Speech by Senator the Hon Mitch Fifield

Sod-turning for Opal Aged Care and Stockland’s joint aged care and retirement village project

[Greetings omitted]

Can I also single out for special mention two very important groups of people here. Firstly, those who are here who work in aged care. You know that when you get up each day you are making an important contribution to the quality of life of someone else. It’s a very privileged role that you have – that people, who are often at a vulnerable point in their lives, trust you enough to open themselves to you and your support. So thank you for all that you do.

And also, can I acknowledge the residents here from this village. We are really here in your home – so thank you for having us at your place. I’m always very keenly aware when I visit an aged care facility or a retirement village that I’ve been invited into the place where someone lives. So thank you.

I think today really is a celebration, not just of the partnership that there is between Opal and Stockland. Today is also a celebration of the fact that, as a community, we’re living longer and we’re living healthier. What a fabulous thing. We have in Australia today about 3,000 centenarians. By 2050 there’ll be 50,000 centenarians. What an indicator that is of the fact that we’re living longer and living better. It’s something that we as a community have been working towards for generations. And if you’re going to have a challenge as a community, this is the best possible challenge you can have.

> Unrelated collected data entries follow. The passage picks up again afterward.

(** C5.  For a description that is empty or only white space,
    create_new_feature fails: the method of FeatureManager raises its
    ValueError before it touches anything, and the command of SpecKit
    writes the usage line to the error stream and exits with status 1.
    Neither makes a directory or changes the file system at all, and the
    configuration, with its current feature, stays as it was. *)
Theorem create_new_feature_rejects_blank_description
    (E : env) (feature_description : str) (json_mode : bool) (w : world) :
  strip feature_description = [] →
  FeatureManager.create_new_feature E feature_description w
  = (Raise (ValueError "Feature description cannot be empty"), w)
  ∧ ∃ w', SpecKit.create_new_feature E feature_description json_mode w
          = (Raise (SystemExit 1), w')
          ∧ fs w' = fs w
          ∧ config w' = config w
          ∧ (ProjectManager.get_current_feature w').1
            = (ProjectManager.get_current_feature w).1
          ∧ stdout w' = stdout w
          ∧ stderr w' = stderr w ++
              [Text ("Usage: " ++ script_name E
                     ++ " create-new-feature [--json] <feature_description>")].
Proof.
  intros Hblank. split.
  - unfold FeatureManager.create_new_feature. rewrite Hblank. by run.
  - unfold SpecKit.create_new_feature. rewrite Hblank. cbn [nonempty negb].
    run. eexists. split; [reflexivity |]. done.
Qed.

(** C6.  For a feature name that does not match [^[0-9]{3}-], and for a
    name whose directory under specs/ is not there, set-current-feature
    exits with status 1; it writes no file and leaves the configuration,
    with its current feature, as it was. *)
Theorem set_current_feature_rejects_bad_name
    (E : env) (feature_name : str) (w : world) :
  match_feature_prefix feature_name = false
  ∨ isdir (fs w) (FeatureManager.get_feature_dir E feature_name) = false →
  ∃ w', SpecKit.set_current_feature E feature_name w = (Raise (SystemExit 1), w')
        ∧ fs w' = fs w
        ∧ config w' = config w
        ∧ (ProjectManager.get_current_feature w').1
          = (ProjectManager.get_current_feature w).1
        ∧ stderr w' = stderr w.
Proof.
  intros Hbad. unfold SpecKit.set_current_feature.
  unfold FeatureManager.check_feature_name.
  destruct feature_name as [|c name].
  { cbn [truthy negb]. run. eexists. split; [reflexivity |]. done. }
  cbn [truthy negb from_option id].
  destruct (match_feature_prefix (c :: name)) eqn:Hprefix; cbn [negb].
  - destruct Hbad as [? | Hdir]; [done |].
    run. rewrite Hdir. cbn [negb].
    destruct (isdir (fs w) (path_join (ProjectManager.get_project_root E) ["specs"])).
    + rewrite print_all_state. cbn [fs config stdout stderr].
      eexists. split; [reflexivity |]. done.
    + eexists. split; [reflexivity |]. done.
  - run. eexists. split; [reflexivity |]. done.
Qed.

(** ** The command line of set-current-feature *)

Lemma list_available_features_state E w :
  ∃ w', SpecKit.list_available_features E w = (Ok tt, w')
        ∧ fs w' = fs w ∧ config w' = config w ∧ stderr w' = stderr w.
Proof.
  unfold SpecKit.list_available_features, ProjectManager.get_current_feature.
  run. destruct (isdir (fs w) _); cbn [negb].
  - destruct (SpecKit.feature_entries _ _ _) as [|x l].
    + eexists. split; [reflexivity |]. done.
    + rewrite print_all_state. cbn [fs config stdout stderr].
      eexists. split; [reflexivity |]. done.
  - eexists. split; [reflexivity |]. done.
Qed.

(** [main] hands every name but the two help flags to the method; for a
    help flag it prints the usage and the features and exits with status
    0, and the state of the project is as before. *)
Lemma main_set_current_feature E name more w :
  (is_in name ["--help"; "-h"] = false →
   main E ("set-current-feature" :: name :: more) w
   = SpecKit.set_current_feature E name w)
  ∧ (is_in name ["--help"; "-h"] = true →
     ∃ w', main E ("set-current-feature" :: name :: more) w
           = (Raise (SystemExit 0), w')
           ∧ fs w' = fs w ∧ config w' = config w).
Proof.
  unfold main.
  change (str_eqb "set-current-feature" "check-task-prerequisites") with false.
  change (str_eqb "set-current-feature" "get-feature-paths") with false.
  change (str_eqb "set-current-feature" "create-new-feature") with false.
  change (str_eqb "set-current-feature" "setup-plan") with false.
  change (str_eqb "set-current-feature" "update-agent-context") with false.
  change (str_eqb "set-current-feature" "set-current-feature") with true.
  cbn iota. split; intros ->; [done |].
  run. destruct (list_available_features_state E
                   (World (fs w) (config w)
                      (stdout w ++ [Text "Usage: spec_kit.py set-current-feature <feature-name>"])
                      (stderr w))) as (w' & -> & Hfs & Hcfg & _).
  eexists. split; [reflexivity |]. done.
Qed.

(** ** Copying a template *)

(** C7, amended.  Let the directory of the target exist, and let the
    target be neither a directory nor the template itself.  When the
    template is a file under templates/ of the root, copy_template writes
    its bytes to the target, over whatever was there, and returns true.
    Otherwise it writes a warning to the error stream and returns false;
    it makes an empty file at the target only when nothing is there, and
    a target that exists keeps its content.  In both cases the target is
    a file after the call, and nothing else in the file system, the
    configuration or the standard output changes. *)
Theorem copy_template_result
    (E : env) (template_name target_path : str) (w : world) :
  let template := path_join (project_root E) ["templates"; template_name] in
  let warning := Text ("Warning: Template not found at " ++ template) in
  parent_error (fs w) (path_split target_path).1 = None →
  isdir (fs w) target_path = false →
  target_path ≠ template →
  ∃ w', (FileManager.copy_template E template_name target_path w).2 = w'
    ∧ match fs w !! template with
      | Some (File bytes) =>
          (FileManager.copy_template E template_name target_path w).1 = Ok true
          ∧ fs w' = <[target_path := File bytes]> (fs w)
          ∧ stderr w' = stderr w
      | _ =>
          (FileManager.copy_template E template_name target_path w).1 = Ok false
          ∧ stderr w' = stderr w ++ [warning]
          ∧ match fs w !! target_path with
            | Some _ => fs w' = fs w
            | None => fs w' = <[target_path := File []]> (fs w)
            end
      end
    ∧ isfile (fs w') target_path = true
    ∧ config w' = config w
    ∧ stdout w' = stdout w.
Proof.
  intros template warning Hparent Hdir Hne.
  unfold FileManager.copy_template, ProjectManager.get_project_root.
  fold template. run.
  assert (Hcopy : ∀ bytes, fs w !! template = Some (File bytes) →
            copy2 template target_path (fs w)
            = (None, <[target_path := File bytes]> (fs w))).
  { intros bytes Htemplate. unfold copy2. rewrite Hdir.
    unfold str_eqb. rewrite bool_decide_eq_false_2 by done. cbn [andb].
    unfold read_file, write_file. rewrite Htemplate.
    unfold isdir in Hdir.
    destruct (fs w !! target_path) as [[old|]|]; [done | done |].
    by rewrite Hparent. }
  assert (Htouch : touch target_path (fs w)
            = (None, match fs w !! target_path with
                     | Some _ => fs w
                     | None => <[target_path := File []]> (fs w)
                     end)).
  { unfold touch. destruct (fs w !! target_path); [done |]. by rewrite Hparent. }
  assert (Hafter : isfile (match fs w !! target_path with
                           | Some _ => fs w
                           | None => <[target_path := File []]> (fs w)
                           end) target_path = true).
  { unfold isfile, isdir in *.
    destruct (fs w !! target_path) as [[old|]|] eqn:Htarget.
    - by rewrite Htarget.
    - done.
    - by rewrite lookup_insert_eq. }
  destruct (fs w !! template) as [[bytes|]|] eqn:Htemplate.
  - assert (isfile (fs w) template = true) as ->
      by (unfold isfile; by rewrite Htemplate).
    rewrite (Hcopy bytes eq_refl). cbn [fs config stdout stderr fst snd].
    eexists. split; [reflexivity |]. cbn [fs config stdout stderr].
    split_and!; try done. unfold isfile. by rewrite lookup_insert_eq.
  - assert (isfile (fs w) template = false) as ->
      by (unfold isfile; by rewrite Htemplate).
    cbn [fs config stdout stderr fst snd].
    rewrite Htouch. cbn [fs config stdout stderr fst snd].
    eexists. split; [reflexivity |]. cbn [fs config stdout stderr].
    split_and!; try done. by destruct (fs w !! target_path).
  - assert (isfile (fs w) template = false) as ->
      by (unfold isfile; by rewrite Htemplate).
    cbn [fs config stdout stderr fst snd].
    rewrite Htouch. cbn [fs config stdout stderr fst snd].
    eexists. split; [reflexivity |]. cbn [fs config stdout stderr].
    split_and!; try done. by destruct (fs w !! target_path).
Qed.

As the minister for ageing, it’s part of my responsibility to plan for that. And there are two things that I’m absolutely passionate about as the minister for ageing. One is that we have a continuum of care for people as they get older. That through the ages and stages of their life, the accommodation and care that they have is seamless. And the other thing that I’m passionate about is the role and the right of the individual. The individual having the maximum possible choice and control over their circumstances.

And we’ve made some small steps in that direction. From the 1st of July this year in Home Care, we’ll have what’s called Consumer-Directed Care, or CDC. Where for the first time, people will have an account each month. They’ll know what’s being spend on the elements of their care. How much money has yet to be expended. So they will have that visibility.

But that only takes us part of the way there. That’s transparency without real power.

Which is why, in the Budget, we announced that from February 2017, we will have a situation where Home Care packages attach to the individual. At the moment they attach to a provider. And the individual, once they’re assessed, has to try to find a provider with a package firstly, and then secondly, try to find a provider with a package at the level that they’ve been assessed for. That’s clunky from the point of view of the consumer. And it’s clunky from the point of view of the provider.

And what that will do is to open up great opportunities for retirement villages. It will be easier for people to go into retirement village settings with a Home Care package if that’s what they need.

And down the track, I’m very keen to look to see in residential aged care if we can further empower the individual. If we can in some way attach the Government’s support to the individual rather than to the provider.

Gary touched briefly on another Budget announcement we made, which is increasing the number of restorative care places. So you could have someone living in the retirement village part of this setting, who might have an issue and might go into hospital. They might need a bit of intensive support when they come out of hospital. They could have that restorative care support in the Opal facility here, and then move back into their residence in the retirement village.

So we want to make it easier for consumers. We want consumers at the centre and in charge. And we want to see that continuum of care and support.

Can I congratulate Stockland, and can I congratulate Opal for taking some big steps together to make sure that continuum of care is more of a reality for Australians who need that support.

And can I also say what a good thing it is that a significant Australian in Cardinal Freeman continues to be recognised in the name. An important Australian who spent much of his life in and around this part of Sydney.

So congratulations to everyone here on this magnificent joint venture.